Japanese Yen Falls to 34-Year Low Ahead of Bank of Japan Policy Decision.

On Thursday, the exchange rate of the Japanese Yen hit a 34-year low. With the Yen falling below 155 points, the risk of intervention by the Japanese government is increasing.

On the eve of the currency policy announcement on Friday, despite verbal warnings issued by the Japanese government, the Yen exchange rate reached a new low of 155.74 Yen to 1 US dollar, the lowest since 1990.

Market predictions suggest that the Japanese government may intervene to support the Yen.

Earlier this week, the Governor of the Bank of Japan, Kazuo Ueda, stated that the central bank would consider raising interest rates again if expectations of inflation reaching the 2% target accelerate.
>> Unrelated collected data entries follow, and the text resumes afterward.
(** * Complex dense and diagonal matrices of gonum/mat: CDense arithmetic
    (Add, Sub, Mul, Scale) and DiagCDense, embedded over an explicit store.

    Go values are modelled as the code has them:
    - [complex128] is a pair of IEEE binary64 numbers (the kernel's floats);
    - a slice is a window (array, offset, len, cap) on a backing array of the
      store, so that two matrices may share storage;
    - [*CDense] and [*DiagCDense] are addresses of structs in the store;
    - a panic carries the store as it was when the panic was raised. *)

From Stdlib Require Import Floats ZArith Lia.
From stdpp Require Import base option list strings.

#[local] Open Scope nat_scope.

(** ** complex128 *)

Record complex128 := Cx { re : float; im : float }.

Definition czero : complex128 := Cx 0%float 0%float.
Definition cone : complex128 := Cx 1%float 0%float.

Definition cadd (x y : complex128) : complex128 :=
  Cx (re x + re y)%float (im x + im y)%float.
Definition csub (x y : complex128) : complex128 :=
  Cx (re x - re y)%float (im x - im y)%float.
Definition cmul (x y : complex128) : complex128 :=
  Cx (re x * re y - im x * im y)%float (re x * im y + im x * re y)%float.
Definition cconj (x : complex128) : complex128 :=
  Cx (re x) (- im x)%float.

(** ** Panics *)

Inductive Err : Type :=
| ErrShape                  (* mat.ErrShape *)
| ErrZeroLength             (* mat.ErrZeroLength *)
| ErrRowAccess              (* mat.ErrRowAccess *)
| ErrColAccess              (* mat.ErrColAccess *)
| PanicMsg (msg : string)   (* panic("...") with a plain string *)
| RuntimeError.             (* index out of range, nil dereference *)

(** ** Slices and the cblas128 structs *)

(** Addresses of backing arrays and of structs are indices into the store. *)
Abbreviation addr := nat (only parsing).

Inductive slice : Type :=
| nilSlice
| Slice (arr : addr) (off len cap : nat).

Definition len (s : slice) : nat :=
  match s with nilSlice => 0 | Slice _ _ l _ => l end.
Definition cap (s : slice) : nat :=
  match s with nilSlice => 0 | Slice _ _ _ c => c end.
Definition isNil (s : slice) : bool :=
  match s with nilSlice => true | Slice _ _ _ _ => false end.

(** [s[lo:hi]]; the bounds [lo <= hi <= cap s] are checked by the caller. *)
Definition reslice (s : slice) (lo hi : nat) : slice :=
  match s with
  | nilSlice => nilSlice
  | Slice a off _ c => Slice a (off + lo) (hi - lo) (c - lo)
  end.
(* ===== verification/Prelude.v ===== *)
(** * A verification of the core libraries of chunxiao-code

    The repository is a collection of C programs and libraries, most of them under
    src/c-study.  The development models those that have logic of their own, and proves
    them correct or shows where they are not.  They are independent of each other; inside
    each one the files follow the code's own layers, and every operation is a function (or
    a step relation) with the name the C code gives it.

    ** Parts, files and sources

    - Regular expressions (src/c-study/dfa-about).  [RePost]: [re2post] turns a pattern
      into postfix form.  [Nfa]: [post2nfa] builds Thompson's automaton, State objects in
      a heap, the dangling arrows threaded through the arrow fields as the union Ptrlist
      does.  [NfaSim]: [startlist], [addstate], [step], [match] and [main] of nfa.c, with
      the [lastlist]/[listid] marks.  [Dfa]: the lazily built automaton of
      bounded-mem-dfa.c, its search tree and free list of at most 32 DStates, and [main].
    - DES (src/c-study/des).  [DesSpec]: the standard's tables and algorithm on bits.
      [Bits]: the bit macros, and loops and checked array accesses that other parts use
      too.  [Des]: des.c.  [Des2]: des2.c, DES and Triple-DES on 32-bit words.
    - Brainfuck (src/c-study/brainfuck).  [Bf]: instruction nodes in a heap, list
      operations, execution.  [BfParse]: the two parsers, [run_string], [run_file].
      [BfRun]: whole runs, the two insertions.  [BfMain]: the console and main.
    - QUIC initial packets (src/c-study/quic/iquic.c).  [Bytes]: buffers and byte orders.
      [QuicVersion]: versions and variable-length integers.  [Gcrypt]: the interface to
      libgcrypt and malloc as a typeclass of operations, a second typeclass of their
      documented laws, and a concrete instance.  [QuicKdf]: HKDF and the initial secrets.
      [QuicPacket]: cipher preparation, header protection, message decryption.
    - Thread pool (src/c-study/cthreadpool).  [PoolQueue]: the ring queue.  [Pool]: the
      pool as a step relation over interleaved threads.  [PoolInv]: the invariant.
      [PoolSafe]: what it means for clients.
    - Aho-Corasick (src/c-study/str_match/AC-alg/AhoCorasick).  [Heap]: heaps of structs
      with freed objects.  [AhoQueue], [AhoTrie], [Aho]: one file for each C file.
      [AhoBuild]: the trie built from a dictionary.  [AhoLinks], [AhoRight]: the failure
      links and the search along them.  [AhoSearch], [AhoText], [AhoThm]: whole searches,
      the list of texts, and the theorems.  [Suffix]: suffixes of strings.
    - Aho-Corasick with an interleaved state matrix (ACISM, in
      src/c-study/str_match/AC-alg/aho-corasick).  [Acism]: _acism.h, acism_create.c and
      acism.c.  [AcismScan]: what a table has to answer, as the interface [machine], and
      the scan of acism.c against it.  [AcismTree], [AcismLinks]: the tree,
      its levels, its back links.  [AcismPlace]: the interleaving of the nodes.
      [AcismTable]: the words of the table.  [AcismMachine]: its hash
      part, and that the finished table is an instance of [machine].  [AcismSym]:
      the symbols, bytes against symbols.  [AcismThm]: the theorems.
      [AcismFile]: saving and loading (acism_file.c).
    - Subset construction (src/c-study/dfa-about/nfa2dfa.c).  [Nfa2dfa]: the graph with its
      chained edges, the table of sets and the transition matrix, and [main].
      [Nfa2dfaSets], [Nfa2dfaGraph], [Nfa2dfaMatrix]: its sets of names as strings, the
      graph, the matrix.  [Nfa2dfaInv], [Nfa2dfaThm]: the invariant and the theorems.
    - Language model (src/gpt/microgpt.c).  [Tape]: automatic differentiation, an array of
      nodes as a tape.  [Gpt]: the transformer, training, sampling, the data, [main].
      [TapeInv]: the invariant of the tape and a logic that counts the nodes a program
      takes.  [TapeTopo], [TapeSafe]: the sort and the backward pass.  [TapeReal],
      [TapeGrad]: the recorded function over the reals and its derivative.  [GptSpec],
      [GptThm]: the layers as functions of numbers, a call of the transformer, a loss, a
      sample.  [GptTrain], [GptMain]: the training loop and the whole program.
    - Neural network (src/neural-c).  [Nn]: data_load.c, nn.c and main.c.  [NnThm]: its
      loops as functions of the weights, whole runs on well-formed and on any files.
      [NnGrad]: its steps in exact arithmetic.
    - Packet capture files (src/pcap_modidy).  [Pcap]: the reader over a window of the
      file.  [PcapRead], [PcapThm], [PcapSafe]: single reads, whole files, any bytes.
    - Lists and queues (src/c-study/dllist).  [Dll], [Dlist]: the doubly linked list of
      list_01; [DlistThm]: the list of elements it refines.  [Ring]: the lock-free queue of ring_01 as
      steps of threads; [RingThm]: one thread, and many that push.  [Clist]:
      the list of chunxiao_list with its recursive lock, as steps of threads; [ClistInv],
      [ClistStep], [ClistProof], [ClistThm]: its invariant and linearizability.
    - Strings and tables.  [Kmp] (src/c-study/str_match/kmp), [Dp]
      (src/c-study/dynamic_p): knapsacks and common subsequences.  [Arrays]: arrays.

    ** How C is represented

    A C function that can fail to be defined returns a [res]: [Ret v], [UB] for an access
    outside its objects (null, freed, or out of range), or [Fuel] when the bound on a
    loop was too small.  Integers are [Z] with every wrap of a fixed width written out;
    chars go through [schar] where the code reads them as signed.  Linked structures
    are heaps, lists of objects indexed by address, so aliasing and dangling pointers are
    those of the code.  Output is a list of what was printed or reported.  Threads are
    program counters: one step is one call that another thread can observe.

    Loops without a structural bound take fuel.  The theorems state results with [Ret],
    so they include that the bound the model computes is enough: the recursion of
    [addstate] is bounded by the number of states, [connect_loop] and [clean_loop] by the
    number of nodes, [expand_loop] by 256 rounds.  Brainfuck programs may run forever:
    there each result of the semantics is reached with some fuel, and no fuel gives [UB].
    [start_workers] really diverges above 65535 workers, which is a theorem.  The rejection
    loop of [random_normal] has fuel for a number of rejections that no draw exceeds, which
    is a hypothesis on the random numbers; [build_topo] is bounded by the size of the tape.
    In [Acism] a chain of back links is followed for at most [chain_fuel] steps, two more
    than there are bytes in the strings, and [fill_kids] goes for 258 rounds a node; strings
    are [small] when no product of sizes overflows 32 bits.

    Floating point numbers are a typeclass of operations without laws, so what is proved
    of the language model holds of the rounded numbers of the program; only the theorems on
    gradients and on the choice of a class take an instance of the real numbers.

    ** What the theorems show

    - The two matchers print exactly the arguments in the language of the pattern, for
      every allocator and every permutation that [qsort] yields with the address
      comparison; they agree with each other from every reachable state; the cache is
      bounded; the parser accepts the grammar; and where [post2nfa] leaves its stack.
    - des.c is the DES of the standard; des2.c deciphers what it enciphers, for DES and
      for Triple-DES with two and three keys; its search for weak keys is exact.
    - The Brainfuck interpreter is memory safe and computes the meaning of the text;
      files and strings agree; merging runs is right unless a count goes negative; a
      console session means its lines in turn, and hangs where its input ends.
    - [hkdf_expand] is HKDF-Expand; secrets, keys and salts by version; header protection
      is undone; a message is accepted exactly when it was sealed; the two defects of
      the error paths.
    - The thread pool: every interleaving is safe, tasks start in order and run once,
      no wake-up is lost (when no thread can go on, every task has been run, or the pool
      has been freed), the pool is freed only when it is quiet, and what it costs to add a
      task without routine.
    - Aho-Corasick: searches are memory safe for every dictionary and exact for shallow
      ones; the queue is a stack, so that a deeper dictionary can report a word that does
      not occur; the list of texts; the memory is given back.
    - ACISM: [acism_create] ends with a machine for every small list of strings; the scan
      reports exactly the occurrences when the longest proper suffix of a prefix that goes
      on goes on too ([inner_suffixes]) and the last transitions stay in the table
      ([fits]); without the first it misses occurrences and reports false ones, without the
      second it reads behind the table; a text may be scanned in blocks; a saved machine is
      loaded unchanged, a file that is not one makes the loader free a pointer from it.
    - The subset construction prints an automaton equivalent to the one it reads, when
      there are at most nine sets and the one in the second row is reached only once; when
      that one has a transition to itself, the program writes outside its table.
    - The language model: the backward pass ends and leaves derivatives; training exhausts
      no tape, records the cross entropy of the transformer at each step and moves the
      parameters by Adam's rule; what sampling really computes.
    - The neural network: what a run prints, for all MNIST files; it is safe on any files;
      a step of training follows the gradient of the squared error exactly for the output
      layer, and up to an explicit term of second order for the hidden one, because the
      outputs are updated first; the class is the first greatest output.
    - Capture files: a file that fits the window is read back exactly; on any bytes the
      reader stays in its window up to claims of a size; the packets it loses.
    - The list of list_01 does what a specification on sequences says, which includes the
      calls that follow a null pointer or never return; the thread-safe list implements
      sequences linearizably and without deadlock; the queue is safe for threads that push, and not for one that pops beside
      them; Knuth-Morris-Pratt finds the first occurrence; the tables hold optima.

    ** Assumptions

    Allocation succeeds, except in [QuicPacket], where it may fail.  The addresses that
    [malloc] picks for States are any injective function.  pthread calls on valid objects
    do what POSIX says and a wait may return without a signal.  A client of the pool does
    not call [threadpool_free] while a call to [threadpool_add_task] is under way: the
    code does not support it.  libgcrypt's laws are the fields of [GcryptLaws].

    ** Not modelled

    The debug printers of the trie and of ACISM
    (acism_dump.c), which are input and output only; [acism_mmap], which is [mmap].  The
    debugging copies of the regular expression matcher.  Programs that are system or
    library calls around no state of their own (sockets, packet senders, netlink, DPDK
    samples), output of lex and yacc, and experiments with the compiler or the linker.
    Also left out, although they have some logic: the smaller string, sorting and tree programs, and the intrusive list of list_04. *)
From stdpp Require Export base tactics list numbers gmap.
From Stdlib Require Export ZArith Lia.
#[global] Open Scope Z_scope.
#[global] Open Scope list_scope.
Shusuke Yamada, Head of Japan Currency and Interest Rate Strategy at BofA Securities, mentioned in a report on Tuesday that in order for the Bank of Japan to support the Yen, they should acknowledge that their policies are too loose. The next interest rate hike could come as early as June, with the final rate likely to be higher than market pricing. However, Yamada noted that such a scenario is unlikely in this week’s policy decision.

The strengthening of the US dollar has also contributed to the weakness of the Japanese Yen. Idanna Appio, Portfolio Manager at First Eagle Investments, stated that Japanese authorities have increased verbal interventions but it is unlikely to be effective as the currency market trends reflect a strengthening US dollar against most currencies, not just the Yen.
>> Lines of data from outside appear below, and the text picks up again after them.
(* ===== verification/Nfa.v ===== *)
(** Component: Thompson's construction [post2nfa] of src/c-study/dfa-about
    (bounded-mem-dfa.c; dfa.c and nfa.c have the same text).  The State
    objects live in a heap, the dangling out-arrows of a fragment are threaded
    through the arrow fields themselves exactly as the union Ptrlist does it, and
    the operand stack has the 1000 entries of the C array.  The theorems show
    that the graph built for a pattern is the Thompson automaton of the pattern
    and that its paths spell exactly the words of the pattern's language. *)
From S2P Require Import Prelude RePost.

(** ** Data *)

Definition Match : Z := 256.
Definition Split : Z := 257.

(** A non-null [State *]: the [i]-th object [state()] allocated, or the static
    [matchstate]. *)
Inductive sptr := PState (i : nat) | PMatch.

#[export] Instance sptr_eq_dec : EqDecision sptr.
Proof. solve_decision. Defined.

(** The address of an arrow field: [(i, false)] is [&s->out] and [(i, true)] is
    [&s->out1] of state [i]. *)
Abbreviation fld := (nat * bool)%type.

(** What an arrow field holds.  It is a [State *] once patched; before, the
    field is the union Ptrlist and holds the [next] pointer. *)
Inductive word := WNull | WState (p : sptr) | WField (f : fld).

Record State := MkState { sc : Z; out : word; out1 : word; lastlist : Z }.

Definition field (s : State) (b : bool) : word := if b then out1 s else out s.

Definition upd_field (s : State) (b : bool) (w : word) : State :=
  if b then MkState (sc s) (out s) w (lastlist s)
  else MkState (sc s) w (out1 s) (lastlist s).

(** The heap of the objects allocated so far; [nstate] is its length. *)
Abbreviation heap := (list State).

Definition read (h : heap) (f : fld) : option word :=
  s ← h !! f.1; Some (field s f.2).

Definition write (h : heap) (f : fld) (w : word) : res heap :=
  match h !! f.1 with
  | Some s => Ret (<[f.1 := upd_field s f.2 w]> h)
  | None => UB
  end.

#[global] Arguments read : simpl never.
#[global] Arguments write : simpl never.

(** A partially built automaton: [Frag]. *)
Record Frag := frag { start : sptr; fout : word }.

(** ** Operations *)

(** [state(c, out, out1)]: allocate at the end of the heap. *)
Definition state (h : heap) (c : Z) (o o1 : word) : heap * nat :=
  (h ++ [MkState c o o1 0], length h).

(** [list1(outp)]: the cell becomes a list of one. *)
Definition list1 (h : heap) (outp : fld) : res (heap * word) :=
  h' ← write h outp WNull; Ret (h', WField outp).

(** [patch(l, s)]. *)
Fixpoint patch (fuel : nat) (h : heap) (l : word) (s : sptr) : res heap :=
  match l with
  | WNull => Ret h
  | WState _ => UB
  | WField f =>
    match fuel with
    | O => Fuel
    | S n =>
      next ← oget (read h f);
      h' ← write h f (WState s);
      patch n h' next s
    end
  end.

(** [append(l1, l2)]: the loop [while(l1->next) l1 = l1->next; l1->next = l2]. *)
Fixpoint append_loop (fuel : nat) (h : heap) (l1 l2 : word) : res heap :=
  match l1 with
  | WField f =>
    next ← oget (read h f);
    match next with
    | WNull => write h f l2
    | _ => match fuel with O => Fuel | S n => append_loop n h next l2 end
    end
  | _ => UB
  end.

(** A Ptrlist visits every field of the heap at most once. *)
Definition list_fuel (h : heap) : nat := S (2 * length h).

Definition append (h : heap) (l1 l2 : word) : res (heap * word) :=
  h' ← append_loop (list_fuel h) h l1 l2; Ret (h', l1).

Definition STACK : nat := 1000.

(** [push(s)]: [*stackp++ = s], outside the array when it is full. *)
Definition push (e : Frag) (stk : list Frag) : res (list Frag) :=
  if (length stk <? STACK)%nat then Ret (e :: stk) else UB.

(** [pop()]: [*--stackp], below the array when it is empty. *)
Definition pop (stk : list Frag) : res (Frag * list Frag) :=
  match stk with e :: stk' => Ret (e, stk') | [] => UB end.

(** One iteration of the loop of [post2nfa]. *)
Definition post2nfa_char (h : heap) (stk : list Frag) (p : Z) : res (heap * list Frag) :=
  if p =? DOT then
    '(e2, stk) ← pop stk;
    '(e1, stk) ← pop stk;
    h ← patch (list_fuel h) h (fout e1) (start e2);
    stk ← push (frag (start e1) (fout e2)) stk;
    Ret (h, stk)
  else if p =? BAR then
    '(e2, stk) ← pop stk;
    '(e1, stk) ← pop stk;
    let '(h, s) := state h Split (WState (start e1)) (WState (start e2)) in
    '(h, l) ← append h (fout e1) (fout e2);
    stk ← push (frag (PState s) l) stk;
    Ret (h, stk)
  else if p =? QM then
    '(e, stk) ← pop stk;
    let '(h, s) := state h Split (WState (start e)) WNull in
    '(h, l) ← list1 h (s, true);
    '(h, l) ← append h (fout e) l;
    stk ← push (frag (PState s) l) stk;
    Ret (h, stk)
  else if p =? STAR then
    '(e, stk) ← pop stk;
    let '(h, s) := state h Split (WState (start e)) WNull in
    h ← patch (list_fuel h) h (fout e) (PState s);
    '(h, l) ← list1 h (s, true);
    stk ← push (frag (PState s) l) stk;
    Ret (h, stk)
  else if p =? PLUS then
    '(e, stk) ← pop stk;
    let '(h, s) := state h Split (WState (start e)) WNull in
    h ← patch (list_fuel h) h (fout e) (PState s);
    '(h, l) ← list1 h (s, true);
    stk ← push (frag (start e) l) stk;
    Ret (h, stk)
  else
    let '(h, s) := state h (schar p) WNull WNull in
    '(h, l) ← list1 h (s, false);
    stk ← push (frag (PState s) l) stk;
    Ret (h, stk).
Appio believes that given the weak Yen, rising oil prices, and strong wage growth, this week’s Bank of Japan decision will be crucial for investors in predicting inflation.

Since the Bank of Japan’s policy meeting in March, the Yen has devalued by 4.2%, causing concerns for Japanese authorities and investors.

Furthermore, there are rumors that Japan may engage in “coordinated intervention” with South Korea. Analysts believe that if this action successfully supports the Yen and the Korean Won, it will benefit both countries politically and economically.

While the market hopes to see decisive actions from Japanese authorities to prevent further decline in the Yen, analysts suggest that the Bank of Japan or the Ministry of Finance are unlikely to take immediate action.

Vishnu Varathan, Head of Asian Economics and Strategy at Mizuho Bank, mentioned in a report that they will not “put the cart before the horse”.

Varathan expressed that the weak Yen is a constraint factor of the Bank of Japan’s monetary policy rather than a catalyst. He believes that the Bank of Japan may continue its “dovish restraint” in adjusting interest rates and Japanese authorities may intervene through signals of flexible bond purchases.